KG Grün-Weiß Oberwinter lädt ein zum Karneval im Herbst
„Et Fussich Julche“ und Paveier rocken Glaspalast
Zukunft des Konzerts ungewiss
Oberwinter. „Haste denn noch niemals eine Kölnerin geküsst?“ Dass ein paar Oberwinterer nach dem Samstagabend die Frage eindeutig mit „Doch“ beantworten können, ist einem jecken Urgestein des Kölner Karnevals zu verdanken. Denn „Et fussich Julche“ kam und hatte den Glaspalast sofort im Griff. Die Karnevalsgesellschaft Grün-Weiß hatte zum Karneval im Herbst eingeladen, und der Saal war gut gefüllt. Die Stimmungssängerin aus der Domstadt braucht zwar die Bühne, aber sie hat da ihre eigene Interpretation. Ihre Bühne war ein simpler Stuhl, den sie sich aus der ersten Reihe ausborgte. Das „Dilledöppchen“ mit dem bürgerlichen Namen Marita Köllner sprang auf das Sitzmöbel und legte los wie die sprichwörtliche Rakete. Das Bützen blieb da nicht aus, wie Ortsvorsteher Norbert Matthias mit glücklichem Lächeln quittierte.
Kurze Begrüßung
KG-Präsident Ralf Otto hatte die Begrüßung kurz gehalten, schließlich warteten die etwa 330 Gäste auf die hochkarätigen Akteure aus Köln. „Das nennst Du lachen“, machte „Et fussich Julche“ Dieter in der zweiten Reihe an, der lachte nach einem Küsschen dann auch und ließ kaum noch von der quirligen Sängerin ab. So mancher Gast wurde so auf den Arm genommen, wie „Du hast aber schöne Augen - treu wie ein Dackel“. Die gute Stube von Oberwinter stand kopf, die ausgelassenen Besucher sangen mit, nahmen den Nachbarn zum Schunkeln an den Arm. Schließlich standen alle und klatschen erfolgreich die Zugabe heraus.
Einen Glücksgriff getan
Und gleich folgten die nächsten Profis. Dass die KG mit der Verpflichtung der Paveier einen Glücksgriff getan hatten, bewiesen die Kölschen schon mit den ersten Tönen. Gleich tobte der Saal mit, der Funke sprang von der sympathischen Band sofort über, die Hände zum Himmel und mitgeklatscht. „Buenos Dias Mathias“, „Ich han de Musik bestellt“ oder „Let´s go Kölle“, wer kennt sie nicht, die Hits der Spitzenband? Wie die Oberwinterer mit lautem Chor zeigten, kennen sie diese Songs alle. Und zwar komplett. Die Besucher in den Stuhlreihen schunkelten mit, hinten im Saal tobten die Gäste richtig, der ganze Saal kochte. Zum großen Finale standen dann wieder alle und wollten die Musiker nicht mehr gehen lassen.

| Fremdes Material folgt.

Lemma handleAnalyze_emits sel : emits_only P (handleAnalyze cfg sel).
Proof.
  assert (Herr : forall l e, P (Did (console_error l e))) by (intros; now apply P_did).
  destruct sel as [img |]; unfold handleAnalyze; [| emits; now apply P_did].
  apply emits_only_bind; [emits; now apply P_did | intros _].
  apply emits_only_bind; [emits; now apply P_did | intros _].
  apply emits_only_try_finally; [| emits; now apply P_did].
  apply emits_only_try_catch; [| emits; now apply P_did].
  apply emits_only_bind; [now apply checkHealth_emits | intros isHealthy].
  apply emits_only_bind; [emits; now apply P_did | intros _].
  destruct (negb isHealthy); [emits; now apply P_did |].
  apply emits_only_bind; [now apply analyzeImage_emits | intros result].
  emits; now apply P_did.
Qed.
End HandlerEvents.

Lemma pickImage_emits : emits_only no_setter pickImage.
Proof. unfold pickImage. emits; exact I. Qed.

Lemma captureImage_emits : emits_only no_setter captureImage.
Proof. unfold captureImage. emits; exact I. Qed.

Lemma handleAnalyze_keeps_selection cfg env sel w :
  selectedImage (screen (snd (run sel env (handleAnalyze cfg sel) w)))
  = selectedImage (screen w).
Proof.
  apply interp_keeps_selection.
  - intros u w1. apply spawned_frame.
  - apply handleAnalyze_emits; auto; intros; exact I.
Qed.

Lemma run_checkHealth_total cfg me env w :
  exists b, fst (run me env (checkHealth cfg) w) = Fulfilled b.
Proof.
  unfold run, checkHealth. simpl.
  destruct (env (log w) (fetch (health_request cfg))) as [resp | e]; simpl; eauto.
  destruct (ok resp); simpl; eauto.
  destruct (Response_json resp) as [data | e]; simpl; eauto.
  destruct (get_prop data "status") as [st | e]; simpl; eauto.
Qed.

Lemma run_checkHealth_events (P : event -> Prop) cfg me env w :
  (forall c, (forall req, c <> fetch req) -> P (Called c)) ->
  (forall l e, P (Did (console_error l e))) ->
  exists rest,
    log (snd (run me env (checkHealth cfg) w))
    = log w ++ Called (fetch (health_request cfg)) :: rest /\ Forall P rest.
Proof.
  intros P_call P_error. unfold run, checkHealth. simpl.
  match goal with
  | |- context [interp ?sp ?me ?env ?p ?w0] =>
      destruct (interp_grows P sp me env p w0) as (evs & Hevs & Hall)
  end.
  - intros u w1. apply interp_grows; [intros; apply grows_by_refl |].
    apply deleteImage_emits; auto.
  - destruct (env (log w) (fetch (health_request cfg))) as [resp | e]; simpl; emits.
  - exists evs. rewrite Hevs. simpl. now rewrite <- app_assoc.
Qed.

(** ** Strings, alerts, tasks *)

Lemma prefix_refl s : String.prefix s s = true.
Proof.
  induction s as [| a s IH]; simpl; [reflexivity |].
  destruct (ascii_dec a a); [exact IH | congruence].
Qed.

Lemma includes_refl s : includes s s = true.
Proof.
  destruct s; unfold includes; fold includes; now rewrite prefix_refl.
Qed.

Lemma includes_app_r needle pre : includes needle (pre ++ needle) = true.
Proof.
  induction pre as [| a pre IH]; simpl.
  - apply includes_refl.
  - rewrite IH. apply orb_true_r.
Qed.

Lemma last_alert_snoc l title msg buttons :
  last_alert (l ++ [Did (Alert_alert title msg buttons)]) = buttons.
Proof. unfold last_alert. now rewrite fold_left_app. Qed.

Lemma nth_error_middle {A : Type} (l : list A) n t :
  nth_error l n = Some t -> l = firstn n l ++ t :: skipn (S n) l.
Proof.
  revert n; induction l as [| a l IH]; intros [| n] H; simpl in *; try discriminate.
  - now inversion H.
  - f_equal. now apply IH.
Qed.

Lemma answer_step ready cfg n ans c sel call k :
  nth_error (handlers c) n = Some {| self := sel; code := Await call k |} ->
  step ready cfg c (answer n ans c).
Proof.
  intro H. unfold answer. rewrite H.
  apply step_settle. now apply nth_error_middle.
Qed.


(** * The specification, statement by statement *)

(** ** checkHealth *)

(** C1: [checkHealth()] never throws; it returns [true] exactly when the GET
    of [API_BASE_URL + "/api/health"] settles with a response, the response
    is [ok], its body decodes, and the [status] property of the decoded body
    is the string ["healthy"]; it returns [false] otherwise. *)
Theorem checkHealth_true_iff (cfg : option string) (env : platform) (w : world) :
  let r := fst (call_service env (checkHealth cfg) w) in
  (r = Fulfilled true \/ r = Fulfilled false) /\
  (r = Fulfilled true <->
   exists resp data,
     env (log w) (fetch (health_request cfg)) = Fulfilled resp /\
     ok resp = true /\
     decoded resp = Some data /\
     get_prop data "status" = Fulfilled (Some (JStr "healthy"))).
Proof.
  cbv zeta. unfold call_service, run, checkHealth. simpl.
  destruct (env (log w) (fetch (health_request cfg))) as [resp | e] eqn:Hfetch; simpl.
  - destruct (ok resp) eqn:Hok; simpl.
    + unfold Response_json. destruct (decoded resp) as [data |] eqn:Hdec; simpl.
      * destruct (get_prop data "status") as [st | e] eqn:Hst; simpl.
        -- destruct st as [[ | b | n | s | l | fs] | ]; simpl;
             try (split; [now right | split; [discriminate | intros (resp' & data' & H1 & _ & H3 & H4); congruence]]).
           destruct (String.eqb_spec s "healthy") as [-> | Hne].
           ++ split; [now left | split; [intros _; exists resp, data; auto | reflexivity]].
           ++ split; [now right | split; [discriminate |]].
              intros (resp' & data' & H1 & _ & H3 & H4).
              assert (resp' = resp) by congruence; subst resp'.
              assert (data' = data) by congruence; subst data'.
              congruence.
        -- split; [now right | split; [discriminate |]].
           intros (resp' & data' & H1 & _ & H3 & H4).
           assert (resp' = resp) by congruence; subst resp'.
           assert (data' = data) by congruence; subst data'.
           congruence.
      * split; [now right | split; [discriminate |]].
        intros (resp' & data' & H1 & _ & H3 & H4). congruence.
    + split; [now right | split; [discriminate |]].
      intros (resp' & data' & H1 & H2 & _). congruence.
  - split; [now right | split; [discriminate |]].
    intros (resp' & data' & H1 & _). congruence.
Qed.

Example checkHealth_network_failure :
  fst (call_service (always (offline None)) (checkHealth None) initial_world)
  = Fulfilled false.
Proof. reflexivity. Qed.

Example checkHealth_http_500 :
  fst (call_service (always (device None {| status := 500; decoded := None |}))
         (checkHealth None) initial_world)
  = Fulfilled false.
Proof. reflexivity. Qed.

Example checkHealth_status_down :
  fst (call_service
         (always (device None {| status := 200;
                                 decoded := Some (JObj [("status", JStr "down")]) |}))
         (checkHealth None) initial_world)
  = Fulfilled false.
Proof. reflexivity. Qed.

Example checkHealth_unparsable_body :
  fst (call_service (always (device None {| status := 200; decoded := None |}))
         (checkHealth None) initial_world)
  = Fulfilled false.
Proof. reflexivity. Qed.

Dass es den Paveiern wirklich gefällt in Oberwinter, hatten sie schon bei der Planung dieses Konzertes bewiesen. „Die sind auf uns zugekommen und haben gefragt, ob sie den Abend kommen sollen. Im vergangenen Jahr waren die ´Räuber´ hier. Viele Oberwinterer haben uns immer wieder gebeten, diese Veranstaltung durchzuführen. Aber das wird immer schwieriger“, sagte Vorsitzender Uli Kostrewa traurig. 330 Jecke sorgten zwar für eine Stimmung, die die Halle erbeben ließ, aber die KG sieht finanzielle Probleme. „Ein so hochkarätiger Abend kostet natürlich einen Batzen Geld. Die Oberwinterer sind treue Besucher, aber die Konkurrenz in der unmittelbaren Nachbarschaft wird immer größer. Allein an diesem Wochenende gibt es in der Nähe einige karnevalsähnliche Veranstaltungen, die dann meist Oktoberfest genannt werden. Dazu einige Weinfeste. Da müssen wir in nächster Zeit mal nachrechnen. Ob wir uns diese tolle Veranstaltung weiter leisten können, wird sich dann ergeben“ bedauerte Uli Kostrewa. Die begeisterten Gäste am Samstagabend jedenfalls wären sehr enttäuscht, wenn dieses Konzert nicht mehr stattfinden würde.
In die Mitte nehmen lässt sich strahlend Et fussich Julche Marita Köllner vom Vorsitzenden Uli Kostrewa und von Präsident Ralf Otto.